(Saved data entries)

[Start of Attachment]

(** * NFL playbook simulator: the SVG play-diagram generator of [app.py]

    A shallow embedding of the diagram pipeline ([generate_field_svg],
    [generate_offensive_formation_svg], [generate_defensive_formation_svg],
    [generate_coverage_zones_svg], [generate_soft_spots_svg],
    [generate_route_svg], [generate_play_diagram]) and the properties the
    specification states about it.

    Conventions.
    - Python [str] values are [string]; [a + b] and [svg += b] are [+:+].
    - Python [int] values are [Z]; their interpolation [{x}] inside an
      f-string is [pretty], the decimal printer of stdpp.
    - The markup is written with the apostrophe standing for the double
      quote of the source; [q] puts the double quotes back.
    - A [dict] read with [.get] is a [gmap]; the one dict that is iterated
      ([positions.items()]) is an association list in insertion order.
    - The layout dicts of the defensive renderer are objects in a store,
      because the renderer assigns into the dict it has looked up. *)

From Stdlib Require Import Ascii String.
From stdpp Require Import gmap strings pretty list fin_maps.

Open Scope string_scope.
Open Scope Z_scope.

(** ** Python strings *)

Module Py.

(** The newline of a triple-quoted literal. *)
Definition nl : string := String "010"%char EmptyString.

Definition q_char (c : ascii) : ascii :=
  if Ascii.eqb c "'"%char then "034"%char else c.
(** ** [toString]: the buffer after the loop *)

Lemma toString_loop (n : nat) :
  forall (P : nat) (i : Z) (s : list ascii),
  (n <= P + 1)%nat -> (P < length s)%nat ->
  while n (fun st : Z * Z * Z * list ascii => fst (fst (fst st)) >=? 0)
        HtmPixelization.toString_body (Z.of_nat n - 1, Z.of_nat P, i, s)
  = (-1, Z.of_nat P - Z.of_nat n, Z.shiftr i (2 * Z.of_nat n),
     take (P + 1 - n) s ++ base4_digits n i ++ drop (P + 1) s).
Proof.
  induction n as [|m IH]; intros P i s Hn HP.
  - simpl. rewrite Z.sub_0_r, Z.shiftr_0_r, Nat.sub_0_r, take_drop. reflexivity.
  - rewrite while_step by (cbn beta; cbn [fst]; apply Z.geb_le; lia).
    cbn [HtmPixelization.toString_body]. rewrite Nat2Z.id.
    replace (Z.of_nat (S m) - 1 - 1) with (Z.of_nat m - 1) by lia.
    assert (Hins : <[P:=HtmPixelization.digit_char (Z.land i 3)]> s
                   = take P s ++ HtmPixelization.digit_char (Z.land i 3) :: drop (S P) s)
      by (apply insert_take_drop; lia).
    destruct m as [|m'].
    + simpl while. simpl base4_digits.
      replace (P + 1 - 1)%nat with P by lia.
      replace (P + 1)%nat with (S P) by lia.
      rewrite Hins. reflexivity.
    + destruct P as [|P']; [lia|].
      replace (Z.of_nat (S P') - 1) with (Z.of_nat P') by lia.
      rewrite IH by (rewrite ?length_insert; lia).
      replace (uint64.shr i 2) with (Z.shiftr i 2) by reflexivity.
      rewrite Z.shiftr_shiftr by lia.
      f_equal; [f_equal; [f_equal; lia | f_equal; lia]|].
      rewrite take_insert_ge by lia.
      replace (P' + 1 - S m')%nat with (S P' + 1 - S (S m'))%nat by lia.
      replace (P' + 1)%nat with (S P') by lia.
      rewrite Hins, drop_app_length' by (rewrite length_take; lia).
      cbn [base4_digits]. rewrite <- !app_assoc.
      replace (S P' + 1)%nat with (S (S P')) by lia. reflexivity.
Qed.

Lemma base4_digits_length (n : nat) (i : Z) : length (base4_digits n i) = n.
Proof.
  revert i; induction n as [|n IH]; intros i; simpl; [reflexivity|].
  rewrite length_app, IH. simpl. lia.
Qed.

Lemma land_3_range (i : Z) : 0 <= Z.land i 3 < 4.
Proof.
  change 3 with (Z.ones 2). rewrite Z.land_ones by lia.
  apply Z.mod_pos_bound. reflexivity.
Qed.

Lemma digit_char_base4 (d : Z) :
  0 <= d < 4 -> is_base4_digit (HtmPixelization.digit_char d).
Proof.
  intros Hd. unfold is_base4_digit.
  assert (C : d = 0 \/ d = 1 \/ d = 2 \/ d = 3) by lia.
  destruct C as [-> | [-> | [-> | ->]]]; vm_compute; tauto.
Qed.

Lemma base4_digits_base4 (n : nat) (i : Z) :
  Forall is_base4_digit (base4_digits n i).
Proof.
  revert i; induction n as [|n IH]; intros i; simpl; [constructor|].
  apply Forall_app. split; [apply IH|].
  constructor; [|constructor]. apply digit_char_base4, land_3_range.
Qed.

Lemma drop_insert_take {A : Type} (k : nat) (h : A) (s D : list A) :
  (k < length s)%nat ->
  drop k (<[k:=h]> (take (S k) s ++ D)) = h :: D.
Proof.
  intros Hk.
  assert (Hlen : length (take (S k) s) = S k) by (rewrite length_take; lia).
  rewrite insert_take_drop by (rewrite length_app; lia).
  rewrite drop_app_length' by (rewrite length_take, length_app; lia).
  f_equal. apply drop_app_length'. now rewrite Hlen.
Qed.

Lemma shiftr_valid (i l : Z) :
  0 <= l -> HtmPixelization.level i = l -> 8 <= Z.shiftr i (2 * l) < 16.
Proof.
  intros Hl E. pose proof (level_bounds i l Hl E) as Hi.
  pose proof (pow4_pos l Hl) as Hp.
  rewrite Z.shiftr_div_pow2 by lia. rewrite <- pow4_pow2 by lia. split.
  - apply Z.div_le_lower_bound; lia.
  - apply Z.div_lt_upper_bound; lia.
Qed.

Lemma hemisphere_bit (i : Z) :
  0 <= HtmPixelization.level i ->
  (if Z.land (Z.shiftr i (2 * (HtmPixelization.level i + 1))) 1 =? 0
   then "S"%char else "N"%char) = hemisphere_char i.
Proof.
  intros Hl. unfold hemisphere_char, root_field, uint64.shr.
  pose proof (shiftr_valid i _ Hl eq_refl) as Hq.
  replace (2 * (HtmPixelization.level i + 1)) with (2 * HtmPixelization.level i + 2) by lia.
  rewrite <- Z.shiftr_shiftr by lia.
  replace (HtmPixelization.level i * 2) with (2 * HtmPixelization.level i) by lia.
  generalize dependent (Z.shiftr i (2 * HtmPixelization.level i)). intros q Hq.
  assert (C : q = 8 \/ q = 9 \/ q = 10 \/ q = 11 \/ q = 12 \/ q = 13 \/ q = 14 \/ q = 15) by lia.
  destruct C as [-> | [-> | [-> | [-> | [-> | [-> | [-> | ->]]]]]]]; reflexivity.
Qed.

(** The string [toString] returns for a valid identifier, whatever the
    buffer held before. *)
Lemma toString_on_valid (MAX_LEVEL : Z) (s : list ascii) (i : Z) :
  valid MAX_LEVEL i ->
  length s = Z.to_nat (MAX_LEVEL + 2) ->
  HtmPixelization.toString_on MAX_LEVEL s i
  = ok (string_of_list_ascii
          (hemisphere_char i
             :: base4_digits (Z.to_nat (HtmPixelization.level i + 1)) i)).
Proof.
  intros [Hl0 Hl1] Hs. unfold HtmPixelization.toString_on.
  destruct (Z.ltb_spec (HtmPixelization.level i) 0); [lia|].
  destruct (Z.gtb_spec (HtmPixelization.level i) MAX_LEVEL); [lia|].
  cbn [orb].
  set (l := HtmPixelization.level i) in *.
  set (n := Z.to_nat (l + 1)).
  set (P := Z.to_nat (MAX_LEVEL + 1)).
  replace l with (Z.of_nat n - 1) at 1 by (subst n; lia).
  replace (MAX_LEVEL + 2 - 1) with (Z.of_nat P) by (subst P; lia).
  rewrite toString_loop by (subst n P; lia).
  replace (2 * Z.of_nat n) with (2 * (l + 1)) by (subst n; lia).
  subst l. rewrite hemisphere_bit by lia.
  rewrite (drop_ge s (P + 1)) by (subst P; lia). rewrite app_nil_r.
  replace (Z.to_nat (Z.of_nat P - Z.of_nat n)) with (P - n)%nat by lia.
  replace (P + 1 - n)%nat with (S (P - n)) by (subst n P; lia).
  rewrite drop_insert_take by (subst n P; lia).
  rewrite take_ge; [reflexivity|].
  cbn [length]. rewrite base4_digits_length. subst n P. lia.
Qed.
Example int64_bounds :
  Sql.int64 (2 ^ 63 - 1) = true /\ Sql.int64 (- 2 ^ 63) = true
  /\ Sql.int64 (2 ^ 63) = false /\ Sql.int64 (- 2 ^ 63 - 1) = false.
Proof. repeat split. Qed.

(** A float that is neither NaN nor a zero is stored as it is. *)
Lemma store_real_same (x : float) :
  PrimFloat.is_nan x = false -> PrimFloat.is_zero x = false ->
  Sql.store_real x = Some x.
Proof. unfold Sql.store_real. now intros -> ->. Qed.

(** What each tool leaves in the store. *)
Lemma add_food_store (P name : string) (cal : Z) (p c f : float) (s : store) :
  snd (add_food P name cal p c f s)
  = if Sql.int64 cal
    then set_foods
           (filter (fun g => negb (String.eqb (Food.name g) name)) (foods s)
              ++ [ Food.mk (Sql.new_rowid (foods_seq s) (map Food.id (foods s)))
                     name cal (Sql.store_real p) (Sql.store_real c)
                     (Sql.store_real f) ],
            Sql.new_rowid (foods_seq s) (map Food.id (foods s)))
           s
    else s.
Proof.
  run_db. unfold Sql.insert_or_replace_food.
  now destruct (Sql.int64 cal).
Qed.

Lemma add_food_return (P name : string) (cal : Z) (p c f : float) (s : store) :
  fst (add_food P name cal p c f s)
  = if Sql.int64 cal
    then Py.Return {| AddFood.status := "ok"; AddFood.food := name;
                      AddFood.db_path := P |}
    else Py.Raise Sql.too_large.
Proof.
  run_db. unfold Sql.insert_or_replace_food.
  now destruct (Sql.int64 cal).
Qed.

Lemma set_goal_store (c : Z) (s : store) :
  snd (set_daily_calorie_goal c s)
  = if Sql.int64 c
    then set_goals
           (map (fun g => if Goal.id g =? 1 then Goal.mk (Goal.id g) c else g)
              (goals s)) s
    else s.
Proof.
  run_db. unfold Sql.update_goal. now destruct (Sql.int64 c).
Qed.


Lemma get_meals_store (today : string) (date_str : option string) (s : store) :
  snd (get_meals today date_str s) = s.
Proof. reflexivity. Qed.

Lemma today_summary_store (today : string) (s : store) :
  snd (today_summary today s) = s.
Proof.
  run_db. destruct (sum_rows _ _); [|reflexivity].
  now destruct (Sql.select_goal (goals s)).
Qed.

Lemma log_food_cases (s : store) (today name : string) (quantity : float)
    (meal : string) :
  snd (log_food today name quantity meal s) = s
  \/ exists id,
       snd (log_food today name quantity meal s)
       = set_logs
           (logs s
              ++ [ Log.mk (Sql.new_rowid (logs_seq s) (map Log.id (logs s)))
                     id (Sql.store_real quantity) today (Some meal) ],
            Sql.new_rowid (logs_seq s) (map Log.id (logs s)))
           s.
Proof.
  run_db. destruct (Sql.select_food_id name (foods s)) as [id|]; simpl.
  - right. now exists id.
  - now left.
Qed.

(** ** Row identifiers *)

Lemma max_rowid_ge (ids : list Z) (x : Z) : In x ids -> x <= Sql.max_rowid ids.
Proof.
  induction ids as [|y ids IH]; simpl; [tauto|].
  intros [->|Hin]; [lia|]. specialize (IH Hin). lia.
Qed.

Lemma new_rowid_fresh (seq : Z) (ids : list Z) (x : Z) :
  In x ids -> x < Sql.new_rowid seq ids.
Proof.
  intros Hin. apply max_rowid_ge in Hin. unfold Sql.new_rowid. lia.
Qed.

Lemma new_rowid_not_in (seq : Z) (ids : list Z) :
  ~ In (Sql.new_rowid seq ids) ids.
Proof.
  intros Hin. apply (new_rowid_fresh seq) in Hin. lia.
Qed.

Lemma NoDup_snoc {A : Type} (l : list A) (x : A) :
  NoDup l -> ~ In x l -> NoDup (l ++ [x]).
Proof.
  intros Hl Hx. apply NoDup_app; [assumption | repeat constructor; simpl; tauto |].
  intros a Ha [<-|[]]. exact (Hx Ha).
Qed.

[End of Attachment]

**TO DO**
Give only a number, the count of lines above that include the string "stdpp".

**RESULT**
2